From the data that follows, print exactly the lines starting at the one containing "bfs fuel' adj visited' queue'" and ending at the one containing "else if (List.length"; include both of them and nothing more.

====================

Lemma calculateFrameSize_is_between_24_and_1729_witness :
  exists size,
    calculateFrameSize 3 1 9 0 0 = Ret size /\ 24 <= size <= 1729.
Proof.
  apply (calculateFrameSize_is_between_24_and_1729 3 1 9 0 0); lia.
Defined.

Section ParseFromReader.

Context {Reader IOError : Type}.
Variable io_ReadFull : Reader -> Z -> list byte * option IOError * Reader.


End ParseFromReader.

(** [TestParseFromReader]: a reader over the bytes of the frame built
    for [options_LAMEInfo] gives the [Info] of the options and is left
    empty. *)
Example ParseFromReader_of_a_built_frame :
  ParseFromReader bytesReader_ReadFull (buildTestFrame options_LAMEInfo)
  = Ret (Ok info_LAMEInfo, []).
Proof. vm_compute. reflexivity. Qed.

End lameinfoMore.
(** * Dagger task engine: a shallow embedding of [dagger/tasks/task.py]

    The Python module defines the task classes of a workflow engine.  A
    workflow instance ([ITemplateDAGInstance]) owns a dict of task objects;
    the methods [start], [on_complete] and [notify] of the task classes call
    one another through the dict and mutate the task objects in place.

    Embedding.
    - A task object is a record [ITask]; the class of the object is the field
      [cls], and the fields that only some classes declare ([time_to_execute],
      [topic], [match_only_one], [parallel_child_task_list], [operator_type])
      are carried by every record.
    - A [TaskStatus] record holds the name of a [TaskStatusEnum] member in
      [code]; the engine only compares [code] with member names, so a status
      is a member of the enumeration here.
    - Objects are shared and mutated in place: a task is referred to by the
      key under which [get_task] finds it, every read goes to the current
      workflow and every write updates the entry of that key.  Python dicts
      keep insertion order, so [tasks] is an association list.
    - [int(time.time())] is the field [now] of the engine context: one
      operation is short against the one-second resolution of the clock.
    - Methods are [async]; the event loop is cooperative and one workflow is
      handled by one coroutine at a time, so a call is run to its end.
      Recursion through [start]/[on_complete]/[notify] is bounded by fuel;
      running out of fuel is the outcome [OutOfFuel].
    - Exceptions are outcomes: [Raised e] carries the state reached when the
      exception left the method, as the mutations done so far persist.
    - The store and the broker ([dagger.service.services.Dagger.app]) are not
      part of the module; their calls do not touch task objects and are left
      out, except [get_monitoring_task], which is a field of the context.
    - User code ([execute], [evaluate], [on_message]) is a field of the
      context; it may rewrite the task it runs on and the runtime parameters.

    Classes embedded: ExecutorTask (KafkaCommandTask with a [topic]),
    TriggerTask, DecisionTask, SensorTask (KafkaListenerTask with a [topic]),
    INonLeafNodeTask (sub-DAG and root instance), ParallelCompositeTask, and
    the dispatcher [KafkaAgent.process_event_helper].  IntervalTask, the
    monitoring tasks, SystemTask and the process-template classes, whose
    overrides of [start], [execute] and [on_complete] go through the store,
    are not embedded; a monitoring task that is only completed (never
    started) behaves as a TriggerTask. *)

From Stdlib Require Import ZArith List Bool Lia String.
Import ListNotations.
Local Open Scope Z_scope.

(** ** Data model *)

Definition UUID := nat.
Bind Scope nat_scope with UUID.

Inductive TaskStatusEnum :=
| NOT_STARTED | EXECUTING | COMPLETED | FAILURE | SKIPPED | SUBMITTED | STOPPED.

Inductive TaskType := ROOT | LEAF | SUB_DAG | PARALLEL_COMPOSITE.
(** * Extremal packings: the variational analysis engine

    A shallow embedding of the analysis services of the repository
    (src/services/contactGraphs.ts, constraints.ts, perimeter.ts,
    hessian.ts, configurations.ts and the analysis hook) together with
    the properties its specification states and further properties of
    the code.

    Numbers.  A JavaScript [number] is an IEEE-754 binary64 value.  The
    services are written once, over an interface [Number] that lists the
    arithmetic they use; the instance [Float64] is the arithmetic the
    program runs on (Rocq's primitive binary64 floats) and the instance
    [Exact] is real arithmetic, used where the specification speaks of
    exact quantities (a unit vector, a rank-one point set).

    Libraries.  The dense decompositions of [ml-matrix]
    ([EigenvalueDecomposition], [SVD]) are not part of the repository;
    they are the fields of a record [LinAlg] that every service taking a
    decomposition receives as an argument. *)

From Stdlib Require Import List ZArith Lia Bool Arith.
From Stdlib Require Import String Ascii DecimalString DecimalZ.
From Stdlib Require Import Relations Permutation Sorted.
From Stdlib Require Import Reals Lra Floats.
Import ListNotations.

Set Implicit Arguments.
Set Warnings "-inexact-float".

(* ================================================================== *)
(** * 1. JavaScript values *)
(* ================================================================== *)

(** ** 1.1 The arithmetic interface *)

Class Number (num : Type) : Type := {
  zero : num;
  one : num;
  two : num;
  add : num -> num -> num;
  sub : num -> num -> num;
  mul : num -> num -> num;
  div : num -> num -> num;
  neg : num -> num;
  sqrt : num -> num;                 (* Math.sqrt *)
  absn : num -> num;                 (* Math.abs *)
  maxn : num -> num -> num;          (* Math.max of two arguments *)
  ltb : num -> num -> bool;          (* a < b *)
  truthy : num -> bool;              (* ToBoolean: neither 0 nor NaN *)
  isFinite : num -> bool;
  of_nat : nat -> num;               (* an array length used as a number *)
  PI : num;                          (* Math.PI *)
  undef : num;                       (* what arithmetic sees in an array hole *)
  neg_infinity : num;                (* Math.max() of no argument *)
  lit_1e15 : num;                    (* the literal 1e-15 *)
  lit_1e12 : num;                    (* the literal 1e-12 *)
  lit_1e10 : num;                    (* the literal 1e-10 *)
  lit_1e8 : num;                     (* the literal 1e-8 *)
  lit_1e6 : num                      (* the literal 1e-6 *)
}.

Declare Scope num_scope.
Delimit Scope num_scope with num.
Infix "+" := add : num_scope.
Infix "-" := sub : num_scope.
Infix "*" := mul : num_scope.
Infix "/" := div : num_scope.
Notation "- x" := (neg x) : num_scope.
Infix "<?" := ltb : num_scope.
Notation "a >? b" := (ltb b a) : num_scope.

(** ** 1.2 Strings of integers *)

(** [`${k}`] for an integer [k]: its decimal digits, with a leading
    minus sign when negative.  This is the text of every safe integer
    ([|k| < 2^53]); a larger number is printed rounded to 17 digits, or
    with an exponent from 1e21 on, which these strings do not follow. *)
Definition js_string_of_Z (z : Z) : string :=
  NilZero.string_of_int (Z.to_int z).

(** ** 1.3 Arrays *)

(** [Array.from({length: k}, (_, i) => i)]. *)
Definition range (k : nat) : list nat := seq 0 k.

(** [Array.from(new Set(l))] for a list of indices: each value once, in
    the order of its first occurrence. *)
Fixpoint dedupe (seen : list nat) (l : list nat) : list nat :=
  match l with
  | [] => []
  | x :: r =>
      if existsb (Nat.eqb x) seen then dedupe seen r
      else x :: dedupe (x :: seen) r
  end.

(* ================================================================== *)
(** * 2. The data model (src/types/index.ts) *)
(* ================================================================== *)

(** [type Contact = [number, number]], a pair of disk indices. *)
Abbreviation Contact := (Z * Z)%type (only parsing).

Record Configuration (num : Type) : Type := {
  n : nat;
  positions : list (num * num);
  radii : list num;
  contacts : list Contact;
  latticeContacts : list Contact;
  latticeShifts : list (num * num)
}.

Record GraphValidation : Type := {
  isValid : bool;
  expectedEdges : Z;
  actualEdges : Z;
  message : string
}.

(* ================================================================== *)
(** * 3. Graph validator (src/services/contactGraphs.ts) *)
(* ================================================================== *)

Module Graph.

Local Open Scope Z_scope.
Local Notation "a +++ b" := (String.append a%string b%string)
  (right associativity, at level 60).

(** A [Set<number>] in insertion order. *)
Definition zmem (x : Z) (s : list Z) : bool := existsb (Z.eqb x) s.
Definition zadd (x : Z) (s : list Z) : list Z :=
  if zmem x s then s else s ++ [x].

(** A [Map<number, Set<number>>] in insertion order of its keys. *)
Definition AdjMap : Type := list (Z * list Z).

Fixpoint adj_get (adj : AdjMap) (k : Z) : option (list Z) :=
  match adj with
  | [] => None
  | (k', s) :: rest => if k =? k' then Some s else adj_get rest k
  end.

(** [adj.get(u)?.add(v)]: nothing happens when [u] is not a key. *)
Fixpoint adj_add (adj : AdjMap) (u v : Z) : AdjMap :=
  match adj with
  | [] => []
  | (k, s) :: rest =>
      if u =? k then (k, zadd v s) :: rest else (k, s) :: adj_add rest u v
  end.

Definition buildAdjacencyList (n : nat) (contacts : list Contact) : AdjMap :=
  let adj0 := map (fun i => (Z.of_nat i, @nil Z)) (range n) in
  fold_left (fun adj '(u, v) => adj_add (adj_add adj u v) v u) contacts adj0.

(** The inner [for] of the traversal: the neighbours of the node just
    taken off the queue, in order. *)
Fixpoint visit (nbrs : list Z) (visited queue : list Z) : list Z * list Z :=
  match nbrs with
  | [] => (visited, queue)
  | nb :: rest =>
      if zmem nb visited then visit rest visited queue
      else visit rest (visited ++ [nb]) (queue ++ [nb])
  end.

(** The [while (queue.length > 0)] loop.  Every turn takes one node off
    the queue, and a node enters the queue once, when it enters
    [visited]; [fuel] bounds the number of turns. *)
Fixpoint bfs (fuel : nat) (adj : AdjMap) (visited queue : list Z) : list Z :=
  match fuel with
  | O => visited
  | S fuel' =>
      match queue with
      | [] => visited
      | node :: rest =>
          let nbrs := match adj_get adj node with Some s => s | None => [] end in
          let '(visited', queue') := visit nbrs visited rest in
          bfs fuel' adj visited' queue'
      end
  end.

(** One turn for the start node and one for each end of each contact is
    enough (lemma [bfs_fuel_enough] below). *)
Definition bfs_fuel (contacts : list Contact) : nat :=
  S (S (2 * List.length contacts)).

Definition isConnected (n : nat) (contacts : list Contact) : bool :=
  if (n =? 0)%nat then true
  else if (n =? 1)%nat then true
  else if (List.length contacts =? 0)%nat then (n <=? 1)%nat
  else
    let adj := buildAdjacencyList n contacts in
    let visited := bfs (bfs_fuel contacts) adj [0] [0] in
    (List.length visited =? n)%nat.
(** The pre-fetch of speech for a new entry is one of the other handlers:
    it leaves the marker alone. *)
Lemma prefetchSpeech_keeps_marker (w : World) :
  audioLoadingId (prefetchSpeech P w).2 = audioLoadingId w.
Proof.
  unfold prefetchSpeech. run_handler.
  destruct (currentEntry w) as [e|]; [|reflexivity].
  destruct (truthy (DictionaryEntry.translatedTerm e)); [|reflexivity].
  destruct (SpeechFacts.generateSpeech_outcome P (DictionaryEntry.translatedTerm e) w)
    as (result & w' & Hrun & Hcache).
  rewrite Hrun. cbn.
  revert Hrun. unfold GeminiService.generateSpeech, GeminiService.ai_generateContent.
  run_handler.
  destruct (negb (truthy (DictionaryEntry.translatedTerm e))); [by intros [= _ <-]|].
  destruct (ttsCache w !! DictionaryEntry.translatedTerm e); [by intros [= _ <-]|].
  destruct (generateContent P (requests w) _) as [response|err]; [|by intros [= _ <-]].
  destruct (GeminiService.speech_data response) as [d|]; [|by intros [= _ <-]].
  destruct (truthy d); by intros [= _ <-].
Qed.


End Playback.



End PlaybackFacts.

(* --------------------------------------------------------------------- *)
(** ** Navigation *)
(* --------------------------------------------------------------------- *)

Module NavigationFacts.
Import App Navigation.

(** [navigateTo] never throws. *)
Lemma navigateTo_returns (newView : AppView) (w : World) :
  (navigateTo newView w).1 = Return tt.
Proof. unfold navigateTo. by destruct (decide (newView = view w)). Qed.
(** * BladeRunner: a shallow embedding of the agent's control subsystems

    The development follows the Python package [bladerunner]:
    [permissions.py], [safety.py], [tool_tracker.py], [semantic_memory.py],
    [evaluation.py] and the retry executor and main loop of [agent.py].
    Each Python class is a module below; methods keep their names.  Objects
    that Python mutates in place are threaded explicitly as state; what the
    code reads from its environment (console input, the completion service,
    the clock, the outcome of a disk write) is an explicit argument. *)

From Stdlib Require Import ZArith QArith String Ascii List Bool Lia DecimalString.
From stdpp Require Import gmap strings list sorting.

Local Open Scope string_scope.
Local Open Scope Z_scope.

#[local] Set Warnings "-register-all".

(** ** Python [str] primitives used by the package

    A Rocq [string] is read as a Python [str] whose code points are below 256
    (Latin-1); on such strings the functions below agree with CPython 3. *)
Module PyStr.

(** [c.isspace()] for a code point below 256. *)
Definition isspace (c : ascii) : bool :=
  let n := nat_of_ascii c in
  ((9 <=? n) && (n <=? 13) || (28 <=? n) && (n <=? 32)
   || (n =? 133) || (n =? 160))%nat.
Lemma listedPaths_files (l : list FileRecord) n :
  listedPaths
    (JObj [("success", JBool true);
           ("files",
            JArr (List.map (λ file, JObj [("path", JStr (path file));
                                          ("size", JNum (JS.length (content file)));
                                          ("contentType", JStr (kindName (contentType file)))])
                    l));
           ("count", n)])
  = path <$> l.
Proof.
  transitivity
    (omap (λ item, match get "path" item with Some (JStr q) => Some q | _ => None end)
       (List.map (λ file, JObj [("path", JStr (path file));
                                ("size", JNum (JS.length (content file)));
                                ("contentType", JStr (kindName (contentType file)))]) l));
    [reflexivity|].
  induction l as [|f l IH]; [done|]. cbn. by f_equal.
Qed.

Lemma matchesDirectory_startsWith d p :
  matchesDirectory d p = true → JS.startsWith p d = true.
Proof.
  unfold matchesDirectory. intros [->%String.eqb_eq|H]%orb_true_iff.
  - clear. induction d as [|c d IH]; [done|]. simpl. by rewrite Ascii.eqb_refl.
  - revert p H. induction d as [|c d IH]; intros p H; [by destruct p|].
    destruct p as [|x p]; [done|]. rewrite sapp_cons in H. simpl in *.
    apply andb_true_iff in H as [-> H]. by apply IH.
Qed.
End Listing.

====================

◆ SOLUTION TO THIS PROBLEM
          bfs fuel' adj visited' queue'
      end
  end.

(** One turn for the start node and one for each end of each contact is
    enough (lemma [bfs_fuel_enough] below). *)
Definition bfs_fuel (contacts : list Contact) : nat :=
  S (S (2 * List.length contacts)).

Definition isConnected (n : nat) (contacts : list Contact) : bool :=
  if (n =? 0)%nat then true
  else if (n =? 1)%nat then true
  else if (List.length contacts =? 0)%nat then (n <=? 1)%nat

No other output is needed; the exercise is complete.